Quantification of the flux of elements between minerals, biofilms and aqueous solutions is essential in order to fully elucidate the role of microorganisms in mass transfer processes. Bacteria play a fundamental role in nearly all life and environmental processes and are by far the most abundant organisms on the planet. Their main mode of growth is in the form of biofilms growing on surfaces and although extensive study has been carried out into the problems biofilms cause to humans, the effects of biofilms in the environment are still poorly understood. Much of the published research describing biofilm growth on geological substrata emphasises the species present rather than their effect on the substratum.

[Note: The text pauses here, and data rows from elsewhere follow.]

(** *** The world a run acts on. *)
Inductive Event :=
| ConsoleLog (msg : jsstring)
| ConsoleWarn (msg : jsstring)
| ConsoleError (msg : jsstring)
| Fetch (req : Request)
| Sleep (ms : Z)
| WriteFile (path : jsstring) (content : TournamentState)
(** history: the value a [createTeamBattle] call of [main] resolved to *)
| Submitted (t : Tournament) (result : SubmitResult).

(** [stateFile] is the parsed content of the state file, [None] when it is
    missing or does not parse. *)
Record World := {
  stateFile : option TournamentState;
  trace : list Event
}.

Definition fetchesOf (tr : list Event) : list Request :=
  flat_map (fun e => match e with Fetch r => [r] | _ => [] end) tr.

Definition writesOf (tr : list Event) : list TournamentState :=
  flat_map (fun e => match e with WriteFile _ c => [c] | _ => [] end) tr.

Definition resultsOf (tr : list Event) : list SubmitResult :=
  flat_map (fun e => match e with Submitted _ r => [r] | _ => [] end) tr.

Definition attemptedOf (tr : list Event) : list Tournament :=
  flat_map (fun e => match e with Submitted t _ => [t] | _ => [] end) tr.

(* ================================================================== *)
(** ** The monad: world passing with exceptions *)

Definition M (A : Type) : Type := World -> Outcome A * World.

Definition ret {A} (a : A) : M A := fun w => (Return a, w).

Definition throw {A} (e : Exn) : M A := fun w => (Throw e, w).

Definition bind {A B} (m : M A) (k : A -> M B) : M B :=
  fun w =>
    match m w with
    | (Return a, w') => k a w'
    | (Throw e, w') => (Throw e, w')
    end.

(** [try { m } catch (error) { handler }] *)
Definition tryCatch {A} (m : M A) (handler : Exn -> M A) : M A :=
  fun w =>
    match m w with
    | (Return a, w') => (Return a, w')
    | (Throw e, w') => handler e w'
    end.

Definition lift {A} (o : Outcome A) : M A := fun w => (o, w).

Declare Scope monad_scope.
Delimit Scope monad_scope with monad.
Notation "x <- m ;; k" := (bind m (fun x => k))
  (at level 100, m at next level, right associativity) : monad_scope.
Notation "m ;; k" := (bind m (fun _ => k))
  (at level 100, right associativity) : monad_scope.
Open Scope monad_scope.

Definition emit (e : Event) : M unit :=
  fun w => (Return tt, {| stateFile := stateFile w; trace := trace w ++ [e] |}).

(** [console.log(a, b, ...)]: the arguments separated by spaces. *)
Definition consoleLog (args : list jsstring) : M unit :=
  emit (ConsoleLog (join (str " ") args)).
Definition consoleWarn (args : list jsstring) : M unit :=
  emit (ConsoleWarn (join (str " ") args)).
Definition consoleError (args : list jsstring) : M unit :=
  emit (ConsoleError (join (str " ") args)).

(** [await new Promise(resolve => setTimeout(resolve, ms))] *)
Definition sleep (ms : Z) : M unit := emit (Sleep ms).

(* ================================================================== *)
(** ** The script *)

Definition isEmpty (s : jsstring) : bool :=
  match s with
  | [] => true
  | _ :: _ => false
  end.

(** [pad2(n)] *)
Definition pad2 (n : Z) : jsstring :=
  if n <? 10 then str "0" ++ ofNumber n else ofNumber n.

Definition createTournamentDate (year month day hour minute : Z)
  : Outcome jsstring :=
  match JSDate.UTC year (month - 1) day hour minute 0 0 with
  | Some date => Return (JSDate.toISOString date)
  | None => Throw (RangeError (str "Invalid time value"))
  end.

Definition buildTournamentName (dayNum : Z) (type : SlotType) : jsstring :=
  str "LMAO " ++ slotName type ++ str " '" ++ ofNumber dayNum ++
  str "' Team Battle".

Definition buildDescription (dayNum : Z) (type : SlotType) : jsstring :=
  str "Welcome to the LMAO " ++ slotName type ++ str " '" ++
  ofNumber dayNum ++ str "' Team Battle! Have fun and fair play!".

(** The guard at the head of [createTeamBattle]. *)
Definition tokenRejected (token : jsstring) : bool :=
  isEmpty token || JSString.eqb (trim token) [] ||
  includes token (str "***") || includes token (str "YOUR_TOKEN").

(** [params.teams.filter((t) => t && t !== params.hostTeamId)] *)
Definition invitedTeams (teams : list jsstring) (hostTeamId : jsstring)
  : list jsstring :=
  filter (fun t => negb (isEmpty t) && negb (JSString.eqb t hostTeamId)) teams.

Definition formBody (params : Params) : list (jsstring * jsstring) :=
  [ (str "name", p_name params);
    (str "description", p_description params);
    (str "clockTime", ofNumber (p_clockTime params));
    (str "clockIncrement", ofNumber (p_clockIncrement params));
    (str "minutes", ofNumber (p_minutes params));
    (str "rated", if p_rated params then str "true" else str "false");
    (str "variant", p_variant params);
    (str "startDate", p_startDateISO params);
    (str "hostTeamId", p_hostTeamId params) ] ++
  map (fun t => (str "teams[]", t))
      (invitedTeams (p_teams params) (p_hostTeamId params)).

Definition arenaRequest (params : Params) : Request :=
  {| req_url := p_server params ++ str "/api/team/" ++ p_hostTeamId params ++
                str "/arena";
     req_method := str "POST";
     req_headers :=
       [ (str "Authorization", str "Bearer " ++ p_token params);
         (str "Content-Type", str "application/x-www-form-urlencoded");
         (str "Accept", str "application/json") ];
     req_body := formBody params |}.

Definition pendingUrl (params : Params) : jsstring :=
  p_server params ++ str "/team/" ++ p_hostTeamId params ++
  str "/arena/pending".

Definition failure (msg : jsstring) : SubmitResult :=
  {| ok := false; url := None; error := Some msg |}.

Definition success (u : jsstring) : SubmitResult :=
  {| ok := true; url := Some u; error := None |}.

Definition invalidTokenMessage : jsstring :=
  str "Invalid or missing OAuth token. Please set a valid OAUTH_TOKEN environment variable.".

Although previous studies have shown that the production of organic or mineral acids by microbial biofilms can cause dissolution of mineral substrata, there is little quantitative data on the specific flux of elements between minerals, microbial cells, biofilm matrix and aqueous solutions. With growing evidence that microbial life occurs in abundance in the subsurface, biofilm activity within buried rocks and sediments may have important implications for global geochemical cycling of specific elements. Results will be presented as part of an ongoing laboratory analog experiment which has been designed to quantify the flux of carbon between all matrices in a laboratory substratum-biofilm-aqueous system. Water collected from a limestone cave system (pH 7.5-8; viable count 4.7×10^3 - 2.0×10^4 cfu.ml^{-1{) is used as innoculum and nutrient source for growing mixed consortium biofilms on a natural calcite (CaCO_3) substratum in a flow-through reaction cell (24 days; 25^oC; 1ml.min^{-1}). Portions of the biofilm are periodically removed for microbiological analysis and the mineral surface microscopically examined for extent of alteration. A parallel experiment utilises an isotopically labelled synthetic ¹³C-CaCO_3 substratum. This enables carbon to be traced from the substratum, through the biofilm and into the aqueous and gas phase by analysing ¹³C/¹²C isotopic ratios in all system components. Through this mass-balance approach it is possible to quantify, for the first time, the carbon fluxes into the biofilm and the aqueous solution from the carbonate mineral substrate.